Records excerpted from a collection:
______

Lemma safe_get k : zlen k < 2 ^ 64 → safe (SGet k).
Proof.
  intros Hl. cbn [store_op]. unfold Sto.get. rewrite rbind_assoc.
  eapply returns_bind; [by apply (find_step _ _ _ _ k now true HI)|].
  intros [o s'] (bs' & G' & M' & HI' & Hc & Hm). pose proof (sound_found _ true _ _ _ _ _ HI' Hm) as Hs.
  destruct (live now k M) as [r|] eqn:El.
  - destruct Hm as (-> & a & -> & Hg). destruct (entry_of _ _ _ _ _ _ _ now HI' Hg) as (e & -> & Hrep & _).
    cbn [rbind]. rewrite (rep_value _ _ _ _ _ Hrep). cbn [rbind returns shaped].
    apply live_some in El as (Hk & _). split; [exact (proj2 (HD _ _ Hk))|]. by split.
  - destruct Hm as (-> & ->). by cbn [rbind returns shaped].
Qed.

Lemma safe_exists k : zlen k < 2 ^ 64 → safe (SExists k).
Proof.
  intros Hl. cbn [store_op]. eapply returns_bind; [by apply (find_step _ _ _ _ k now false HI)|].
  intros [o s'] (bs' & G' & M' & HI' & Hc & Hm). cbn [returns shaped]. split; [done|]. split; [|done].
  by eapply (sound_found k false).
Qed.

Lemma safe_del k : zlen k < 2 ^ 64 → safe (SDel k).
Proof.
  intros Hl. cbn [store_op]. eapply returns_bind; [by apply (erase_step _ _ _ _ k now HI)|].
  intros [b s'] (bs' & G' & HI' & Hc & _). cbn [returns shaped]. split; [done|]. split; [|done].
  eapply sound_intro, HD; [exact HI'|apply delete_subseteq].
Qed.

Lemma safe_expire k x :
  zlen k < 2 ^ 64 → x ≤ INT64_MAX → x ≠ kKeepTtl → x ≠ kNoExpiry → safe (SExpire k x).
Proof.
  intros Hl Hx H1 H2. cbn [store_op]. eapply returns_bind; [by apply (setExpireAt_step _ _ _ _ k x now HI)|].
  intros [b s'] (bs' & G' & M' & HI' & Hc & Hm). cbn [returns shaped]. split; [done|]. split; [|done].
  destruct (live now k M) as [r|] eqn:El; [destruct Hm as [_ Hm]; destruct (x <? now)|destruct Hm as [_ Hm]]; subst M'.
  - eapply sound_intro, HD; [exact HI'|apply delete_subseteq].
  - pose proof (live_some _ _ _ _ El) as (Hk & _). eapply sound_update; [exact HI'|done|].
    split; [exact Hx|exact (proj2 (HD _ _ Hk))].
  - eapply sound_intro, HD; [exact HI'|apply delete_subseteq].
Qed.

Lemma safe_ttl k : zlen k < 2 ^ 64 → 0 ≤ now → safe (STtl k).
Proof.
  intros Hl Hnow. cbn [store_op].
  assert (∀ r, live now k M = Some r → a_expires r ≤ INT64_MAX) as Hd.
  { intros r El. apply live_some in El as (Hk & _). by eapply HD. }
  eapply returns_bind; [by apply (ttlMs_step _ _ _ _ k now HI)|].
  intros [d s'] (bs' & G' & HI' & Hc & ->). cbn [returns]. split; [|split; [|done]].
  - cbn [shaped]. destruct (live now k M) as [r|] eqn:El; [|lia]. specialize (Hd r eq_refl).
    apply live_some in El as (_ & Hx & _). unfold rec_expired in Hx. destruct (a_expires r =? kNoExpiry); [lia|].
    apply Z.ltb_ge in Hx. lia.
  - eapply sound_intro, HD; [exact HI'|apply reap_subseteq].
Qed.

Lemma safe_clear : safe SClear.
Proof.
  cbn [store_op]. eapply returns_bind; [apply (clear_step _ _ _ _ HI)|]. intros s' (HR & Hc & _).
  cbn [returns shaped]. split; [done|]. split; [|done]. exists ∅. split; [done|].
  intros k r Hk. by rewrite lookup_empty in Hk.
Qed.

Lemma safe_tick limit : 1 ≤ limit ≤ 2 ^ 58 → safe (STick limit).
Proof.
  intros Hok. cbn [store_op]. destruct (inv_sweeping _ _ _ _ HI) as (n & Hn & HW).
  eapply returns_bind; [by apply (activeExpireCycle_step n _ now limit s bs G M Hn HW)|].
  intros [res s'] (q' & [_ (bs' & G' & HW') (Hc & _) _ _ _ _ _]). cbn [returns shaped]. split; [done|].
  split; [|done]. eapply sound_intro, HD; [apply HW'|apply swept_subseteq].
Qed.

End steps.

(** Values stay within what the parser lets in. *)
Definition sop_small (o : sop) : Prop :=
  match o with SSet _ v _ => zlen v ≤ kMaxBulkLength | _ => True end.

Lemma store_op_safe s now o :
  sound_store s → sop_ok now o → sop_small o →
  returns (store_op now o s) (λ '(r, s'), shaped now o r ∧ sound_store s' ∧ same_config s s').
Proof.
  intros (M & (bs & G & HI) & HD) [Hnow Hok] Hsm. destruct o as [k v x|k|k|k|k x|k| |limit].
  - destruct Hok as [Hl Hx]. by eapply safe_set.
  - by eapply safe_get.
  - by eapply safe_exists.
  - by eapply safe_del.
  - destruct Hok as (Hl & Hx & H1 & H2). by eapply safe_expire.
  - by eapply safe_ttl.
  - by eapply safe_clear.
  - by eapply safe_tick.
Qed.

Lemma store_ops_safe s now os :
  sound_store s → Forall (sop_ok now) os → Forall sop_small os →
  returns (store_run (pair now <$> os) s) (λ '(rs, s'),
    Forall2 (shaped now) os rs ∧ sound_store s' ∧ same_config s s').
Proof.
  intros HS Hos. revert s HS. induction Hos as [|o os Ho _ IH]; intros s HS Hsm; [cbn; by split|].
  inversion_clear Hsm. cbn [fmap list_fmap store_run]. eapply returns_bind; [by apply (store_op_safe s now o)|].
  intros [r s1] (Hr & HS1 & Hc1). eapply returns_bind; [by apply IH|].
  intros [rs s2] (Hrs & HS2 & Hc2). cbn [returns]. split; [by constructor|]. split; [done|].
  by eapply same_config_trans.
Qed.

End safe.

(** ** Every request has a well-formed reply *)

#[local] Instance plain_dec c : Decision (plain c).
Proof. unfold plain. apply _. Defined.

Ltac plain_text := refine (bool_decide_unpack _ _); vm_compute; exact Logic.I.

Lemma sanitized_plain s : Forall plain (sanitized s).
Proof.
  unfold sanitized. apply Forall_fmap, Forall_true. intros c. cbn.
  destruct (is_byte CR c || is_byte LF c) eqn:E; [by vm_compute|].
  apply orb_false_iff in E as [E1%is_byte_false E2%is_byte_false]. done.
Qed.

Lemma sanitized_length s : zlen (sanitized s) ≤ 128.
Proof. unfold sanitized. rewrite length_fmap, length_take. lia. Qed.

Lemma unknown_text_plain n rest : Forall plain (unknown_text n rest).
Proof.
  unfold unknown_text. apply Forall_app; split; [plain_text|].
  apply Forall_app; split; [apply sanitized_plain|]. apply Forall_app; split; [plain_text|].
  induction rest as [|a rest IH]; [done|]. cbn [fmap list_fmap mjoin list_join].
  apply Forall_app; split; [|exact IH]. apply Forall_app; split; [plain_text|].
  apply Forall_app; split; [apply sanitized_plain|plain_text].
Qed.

______

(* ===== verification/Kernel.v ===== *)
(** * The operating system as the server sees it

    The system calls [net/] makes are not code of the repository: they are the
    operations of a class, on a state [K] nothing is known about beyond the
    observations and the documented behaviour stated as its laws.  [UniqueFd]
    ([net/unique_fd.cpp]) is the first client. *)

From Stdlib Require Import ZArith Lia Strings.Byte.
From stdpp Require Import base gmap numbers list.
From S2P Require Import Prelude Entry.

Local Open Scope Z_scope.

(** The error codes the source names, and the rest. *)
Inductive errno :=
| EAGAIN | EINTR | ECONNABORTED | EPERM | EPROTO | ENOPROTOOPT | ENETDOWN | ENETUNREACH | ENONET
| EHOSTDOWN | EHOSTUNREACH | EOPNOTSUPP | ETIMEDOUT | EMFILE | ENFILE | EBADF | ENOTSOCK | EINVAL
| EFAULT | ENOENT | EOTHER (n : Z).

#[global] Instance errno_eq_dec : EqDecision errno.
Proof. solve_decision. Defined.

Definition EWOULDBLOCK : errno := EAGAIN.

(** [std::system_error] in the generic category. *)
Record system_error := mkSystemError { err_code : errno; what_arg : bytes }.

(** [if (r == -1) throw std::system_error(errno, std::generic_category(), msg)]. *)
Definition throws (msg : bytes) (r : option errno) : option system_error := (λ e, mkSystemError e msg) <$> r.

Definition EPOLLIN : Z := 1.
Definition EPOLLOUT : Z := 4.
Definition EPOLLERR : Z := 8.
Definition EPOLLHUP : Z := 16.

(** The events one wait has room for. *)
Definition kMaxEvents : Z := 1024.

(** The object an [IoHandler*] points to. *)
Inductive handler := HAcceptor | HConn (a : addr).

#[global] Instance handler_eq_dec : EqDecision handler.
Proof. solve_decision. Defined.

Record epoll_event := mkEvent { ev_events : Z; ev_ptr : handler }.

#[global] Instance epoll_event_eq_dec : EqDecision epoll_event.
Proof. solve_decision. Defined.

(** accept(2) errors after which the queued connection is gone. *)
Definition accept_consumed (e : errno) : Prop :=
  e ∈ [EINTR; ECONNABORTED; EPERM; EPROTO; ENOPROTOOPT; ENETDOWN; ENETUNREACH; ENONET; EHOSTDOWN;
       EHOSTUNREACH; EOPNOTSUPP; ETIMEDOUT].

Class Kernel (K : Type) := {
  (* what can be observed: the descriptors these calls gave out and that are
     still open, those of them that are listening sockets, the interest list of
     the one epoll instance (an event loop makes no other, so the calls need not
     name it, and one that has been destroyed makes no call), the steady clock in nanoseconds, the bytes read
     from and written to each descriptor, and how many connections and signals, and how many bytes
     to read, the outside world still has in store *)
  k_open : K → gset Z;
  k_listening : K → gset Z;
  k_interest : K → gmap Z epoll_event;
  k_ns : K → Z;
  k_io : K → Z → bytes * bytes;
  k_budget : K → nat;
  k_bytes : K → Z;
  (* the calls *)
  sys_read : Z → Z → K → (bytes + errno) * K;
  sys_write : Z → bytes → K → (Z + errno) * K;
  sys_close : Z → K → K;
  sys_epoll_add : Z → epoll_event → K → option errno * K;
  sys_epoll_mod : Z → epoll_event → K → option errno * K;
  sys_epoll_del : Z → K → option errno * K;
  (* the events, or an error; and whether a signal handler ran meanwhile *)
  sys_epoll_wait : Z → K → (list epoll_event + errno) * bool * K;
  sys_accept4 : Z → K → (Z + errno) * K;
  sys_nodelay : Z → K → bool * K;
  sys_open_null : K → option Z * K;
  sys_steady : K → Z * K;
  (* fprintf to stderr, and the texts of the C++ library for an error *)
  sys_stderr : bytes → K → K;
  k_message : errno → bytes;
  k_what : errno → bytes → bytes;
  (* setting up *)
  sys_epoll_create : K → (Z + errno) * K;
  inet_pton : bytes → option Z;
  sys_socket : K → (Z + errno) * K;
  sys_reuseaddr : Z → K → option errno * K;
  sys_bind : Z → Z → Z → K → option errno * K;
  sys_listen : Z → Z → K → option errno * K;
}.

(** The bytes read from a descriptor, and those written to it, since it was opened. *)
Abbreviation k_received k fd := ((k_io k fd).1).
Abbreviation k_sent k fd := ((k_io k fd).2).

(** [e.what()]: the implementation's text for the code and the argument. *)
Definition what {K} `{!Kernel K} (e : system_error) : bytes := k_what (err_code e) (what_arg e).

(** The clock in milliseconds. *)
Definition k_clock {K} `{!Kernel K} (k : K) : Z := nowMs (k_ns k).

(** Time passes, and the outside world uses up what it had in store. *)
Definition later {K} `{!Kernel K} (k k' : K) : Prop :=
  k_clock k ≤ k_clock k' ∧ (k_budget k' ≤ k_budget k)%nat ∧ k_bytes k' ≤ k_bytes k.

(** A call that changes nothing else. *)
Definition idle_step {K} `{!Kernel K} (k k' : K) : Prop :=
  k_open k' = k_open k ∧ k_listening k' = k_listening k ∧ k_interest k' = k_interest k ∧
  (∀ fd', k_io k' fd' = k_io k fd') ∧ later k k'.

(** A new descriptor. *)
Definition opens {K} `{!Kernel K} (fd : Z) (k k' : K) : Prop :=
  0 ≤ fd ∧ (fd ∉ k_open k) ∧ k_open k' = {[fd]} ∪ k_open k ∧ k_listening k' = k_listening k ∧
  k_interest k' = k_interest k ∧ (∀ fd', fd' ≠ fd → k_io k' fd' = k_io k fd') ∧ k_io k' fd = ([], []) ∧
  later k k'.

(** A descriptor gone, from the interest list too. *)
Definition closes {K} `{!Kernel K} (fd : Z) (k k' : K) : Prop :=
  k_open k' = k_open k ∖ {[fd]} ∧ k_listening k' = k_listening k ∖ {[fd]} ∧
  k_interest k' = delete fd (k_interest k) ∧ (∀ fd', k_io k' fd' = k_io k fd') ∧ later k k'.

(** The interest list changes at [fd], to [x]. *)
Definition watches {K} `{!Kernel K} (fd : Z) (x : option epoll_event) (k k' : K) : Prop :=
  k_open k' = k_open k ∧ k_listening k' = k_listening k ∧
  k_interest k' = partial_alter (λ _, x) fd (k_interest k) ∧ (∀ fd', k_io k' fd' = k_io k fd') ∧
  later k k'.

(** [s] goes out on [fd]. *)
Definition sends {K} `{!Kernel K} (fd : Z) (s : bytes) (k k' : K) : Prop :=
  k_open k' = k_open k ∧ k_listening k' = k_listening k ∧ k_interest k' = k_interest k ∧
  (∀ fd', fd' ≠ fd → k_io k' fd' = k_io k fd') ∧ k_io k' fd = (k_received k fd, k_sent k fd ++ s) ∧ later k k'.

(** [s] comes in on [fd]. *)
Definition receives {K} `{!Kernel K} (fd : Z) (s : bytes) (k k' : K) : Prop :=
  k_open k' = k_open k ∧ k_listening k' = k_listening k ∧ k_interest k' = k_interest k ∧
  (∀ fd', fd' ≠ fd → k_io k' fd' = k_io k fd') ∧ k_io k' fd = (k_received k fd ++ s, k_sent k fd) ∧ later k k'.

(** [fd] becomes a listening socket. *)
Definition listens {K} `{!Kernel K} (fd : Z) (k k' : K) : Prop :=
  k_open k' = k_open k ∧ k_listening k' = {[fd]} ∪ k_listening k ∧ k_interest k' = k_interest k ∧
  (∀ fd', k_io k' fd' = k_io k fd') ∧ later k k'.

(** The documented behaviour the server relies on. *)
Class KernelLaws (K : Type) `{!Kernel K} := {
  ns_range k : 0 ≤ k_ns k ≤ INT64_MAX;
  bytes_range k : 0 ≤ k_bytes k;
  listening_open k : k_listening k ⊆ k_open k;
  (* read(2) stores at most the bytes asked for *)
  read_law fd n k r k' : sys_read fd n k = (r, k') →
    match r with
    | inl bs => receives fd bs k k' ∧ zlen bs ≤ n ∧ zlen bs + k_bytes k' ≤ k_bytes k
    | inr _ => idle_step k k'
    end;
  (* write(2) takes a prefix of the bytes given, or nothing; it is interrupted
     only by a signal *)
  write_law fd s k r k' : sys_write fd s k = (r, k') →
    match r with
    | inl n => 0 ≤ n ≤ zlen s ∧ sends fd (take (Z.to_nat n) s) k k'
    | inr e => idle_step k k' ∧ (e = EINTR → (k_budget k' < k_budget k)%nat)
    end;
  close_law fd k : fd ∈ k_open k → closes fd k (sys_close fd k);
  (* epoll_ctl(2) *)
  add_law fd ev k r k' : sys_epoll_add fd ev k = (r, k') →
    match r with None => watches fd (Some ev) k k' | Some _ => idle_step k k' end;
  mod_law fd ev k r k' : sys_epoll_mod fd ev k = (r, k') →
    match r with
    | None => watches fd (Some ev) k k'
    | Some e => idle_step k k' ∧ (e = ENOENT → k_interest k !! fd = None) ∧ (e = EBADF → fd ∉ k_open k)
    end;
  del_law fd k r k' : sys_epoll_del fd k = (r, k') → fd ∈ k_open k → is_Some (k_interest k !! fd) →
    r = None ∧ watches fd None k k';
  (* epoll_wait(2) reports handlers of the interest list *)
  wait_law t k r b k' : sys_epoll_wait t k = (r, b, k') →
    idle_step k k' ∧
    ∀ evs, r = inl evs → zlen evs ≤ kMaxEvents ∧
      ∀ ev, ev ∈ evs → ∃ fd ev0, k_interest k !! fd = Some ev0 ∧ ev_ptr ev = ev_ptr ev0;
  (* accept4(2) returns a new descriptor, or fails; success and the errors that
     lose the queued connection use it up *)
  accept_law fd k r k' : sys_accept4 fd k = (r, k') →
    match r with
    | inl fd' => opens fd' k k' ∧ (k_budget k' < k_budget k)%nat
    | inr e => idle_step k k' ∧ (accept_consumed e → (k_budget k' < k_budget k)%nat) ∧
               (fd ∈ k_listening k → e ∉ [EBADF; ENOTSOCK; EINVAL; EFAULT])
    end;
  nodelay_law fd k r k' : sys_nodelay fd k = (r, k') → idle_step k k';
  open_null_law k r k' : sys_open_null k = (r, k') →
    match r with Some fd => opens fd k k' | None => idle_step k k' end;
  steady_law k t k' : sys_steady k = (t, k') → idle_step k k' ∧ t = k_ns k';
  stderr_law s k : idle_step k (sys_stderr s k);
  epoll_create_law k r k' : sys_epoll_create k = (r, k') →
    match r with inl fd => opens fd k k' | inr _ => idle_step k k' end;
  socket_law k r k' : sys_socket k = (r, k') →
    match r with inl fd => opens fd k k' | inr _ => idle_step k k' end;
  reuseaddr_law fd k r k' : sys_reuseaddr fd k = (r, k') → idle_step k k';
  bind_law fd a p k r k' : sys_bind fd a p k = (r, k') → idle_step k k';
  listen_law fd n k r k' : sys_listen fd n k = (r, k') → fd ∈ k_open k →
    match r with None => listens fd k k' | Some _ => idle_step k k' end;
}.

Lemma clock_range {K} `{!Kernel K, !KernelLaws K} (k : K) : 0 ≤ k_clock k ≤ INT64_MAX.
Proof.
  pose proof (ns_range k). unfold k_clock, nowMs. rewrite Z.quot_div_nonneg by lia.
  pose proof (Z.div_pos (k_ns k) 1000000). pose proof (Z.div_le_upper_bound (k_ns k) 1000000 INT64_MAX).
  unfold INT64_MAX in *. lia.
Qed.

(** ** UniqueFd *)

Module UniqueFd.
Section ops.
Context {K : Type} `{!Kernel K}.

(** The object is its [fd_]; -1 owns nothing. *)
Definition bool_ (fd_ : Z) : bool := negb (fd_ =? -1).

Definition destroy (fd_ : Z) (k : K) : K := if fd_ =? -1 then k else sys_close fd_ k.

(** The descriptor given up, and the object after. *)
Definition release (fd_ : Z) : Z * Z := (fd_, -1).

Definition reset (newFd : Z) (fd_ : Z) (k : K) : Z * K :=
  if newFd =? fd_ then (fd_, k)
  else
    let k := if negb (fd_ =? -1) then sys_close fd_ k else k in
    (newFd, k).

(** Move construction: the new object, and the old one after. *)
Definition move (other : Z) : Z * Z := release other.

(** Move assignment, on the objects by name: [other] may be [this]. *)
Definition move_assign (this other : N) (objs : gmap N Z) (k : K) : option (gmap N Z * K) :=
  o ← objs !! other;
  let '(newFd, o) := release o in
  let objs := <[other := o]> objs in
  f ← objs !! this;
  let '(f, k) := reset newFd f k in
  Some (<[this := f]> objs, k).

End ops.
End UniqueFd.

______

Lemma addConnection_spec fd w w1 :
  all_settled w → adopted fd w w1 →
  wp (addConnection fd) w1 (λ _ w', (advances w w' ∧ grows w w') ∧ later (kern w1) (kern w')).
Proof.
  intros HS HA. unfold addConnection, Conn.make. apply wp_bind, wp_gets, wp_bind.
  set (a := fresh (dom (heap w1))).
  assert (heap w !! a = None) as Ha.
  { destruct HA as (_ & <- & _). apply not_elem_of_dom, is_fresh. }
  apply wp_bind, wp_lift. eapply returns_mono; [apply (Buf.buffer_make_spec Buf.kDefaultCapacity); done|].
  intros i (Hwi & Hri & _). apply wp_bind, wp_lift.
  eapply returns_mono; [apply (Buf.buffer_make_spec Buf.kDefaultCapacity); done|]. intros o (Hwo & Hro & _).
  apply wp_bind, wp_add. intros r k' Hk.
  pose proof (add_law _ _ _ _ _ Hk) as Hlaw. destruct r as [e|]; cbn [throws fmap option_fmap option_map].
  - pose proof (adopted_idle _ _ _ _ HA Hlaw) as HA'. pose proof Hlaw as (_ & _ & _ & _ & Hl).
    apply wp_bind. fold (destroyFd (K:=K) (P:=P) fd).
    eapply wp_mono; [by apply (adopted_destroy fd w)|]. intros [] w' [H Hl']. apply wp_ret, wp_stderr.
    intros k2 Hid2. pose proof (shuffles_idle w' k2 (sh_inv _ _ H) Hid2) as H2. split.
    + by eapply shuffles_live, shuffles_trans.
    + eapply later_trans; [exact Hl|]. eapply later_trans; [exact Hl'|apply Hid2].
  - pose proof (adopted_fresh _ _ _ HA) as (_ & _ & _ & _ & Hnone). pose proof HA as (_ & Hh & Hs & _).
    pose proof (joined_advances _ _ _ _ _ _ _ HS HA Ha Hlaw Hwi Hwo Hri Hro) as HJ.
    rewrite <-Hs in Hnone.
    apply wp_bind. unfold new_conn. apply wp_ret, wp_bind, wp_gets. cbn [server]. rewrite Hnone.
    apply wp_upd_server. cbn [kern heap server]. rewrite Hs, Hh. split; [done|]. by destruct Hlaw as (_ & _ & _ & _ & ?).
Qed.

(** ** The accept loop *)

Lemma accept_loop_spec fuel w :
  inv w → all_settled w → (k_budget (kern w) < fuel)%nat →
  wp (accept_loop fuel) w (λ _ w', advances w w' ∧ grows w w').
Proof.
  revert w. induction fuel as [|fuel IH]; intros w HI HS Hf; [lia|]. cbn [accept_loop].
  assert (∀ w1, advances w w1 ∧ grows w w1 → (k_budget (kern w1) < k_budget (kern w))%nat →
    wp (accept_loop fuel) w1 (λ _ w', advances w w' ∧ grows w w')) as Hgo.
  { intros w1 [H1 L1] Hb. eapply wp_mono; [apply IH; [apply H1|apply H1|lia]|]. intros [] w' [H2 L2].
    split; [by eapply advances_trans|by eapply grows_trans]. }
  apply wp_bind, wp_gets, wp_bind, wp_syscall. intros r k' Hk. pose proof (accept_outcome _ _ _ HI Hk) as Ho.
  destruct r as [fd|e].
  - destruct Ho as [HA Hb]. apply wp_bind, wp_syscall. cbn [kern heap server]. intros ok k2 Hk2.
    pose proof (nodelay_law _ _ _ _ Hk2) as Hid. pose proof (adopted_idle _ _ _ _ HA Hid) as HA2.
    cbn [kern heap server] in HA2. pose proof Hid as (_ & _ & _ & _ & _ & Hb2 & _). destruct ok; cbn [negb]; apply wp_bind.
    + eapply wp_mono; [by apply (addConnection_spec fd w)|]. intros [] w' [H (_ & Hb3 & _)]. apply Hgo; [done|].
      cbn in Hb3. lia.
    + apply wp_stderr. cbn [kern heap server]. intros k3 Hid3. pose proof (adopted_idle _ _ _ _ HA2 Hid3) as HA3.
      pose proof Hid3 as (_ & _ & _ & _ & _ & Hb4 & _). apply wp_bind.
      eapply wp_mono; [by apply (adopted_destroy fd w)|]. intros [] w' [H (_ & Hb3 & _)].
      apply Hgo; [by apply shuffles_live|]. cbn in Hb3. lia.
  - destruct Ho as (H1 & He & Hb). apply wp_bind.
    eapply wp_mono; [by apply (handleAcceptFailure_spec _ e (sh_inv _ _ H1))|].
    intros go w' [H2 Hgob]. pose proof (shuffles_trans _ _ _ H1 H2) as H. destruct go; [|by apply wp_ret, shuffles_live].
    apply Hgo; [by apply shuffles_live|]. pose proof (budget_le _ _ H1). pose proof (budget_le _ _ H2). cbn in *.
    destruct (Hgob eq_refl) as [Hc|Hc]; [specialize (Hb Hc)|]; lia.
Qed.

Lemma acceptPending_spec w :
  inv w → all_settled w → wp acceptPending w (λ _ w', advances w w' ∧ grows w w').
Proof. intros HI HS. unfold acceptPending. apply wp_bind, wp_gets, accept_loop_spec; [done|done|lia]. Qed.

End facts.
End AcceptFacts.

______

**Your assignment**
Exactly how many lines in the records contain the string "watches"? Give that number alone.

**Problem solution**
4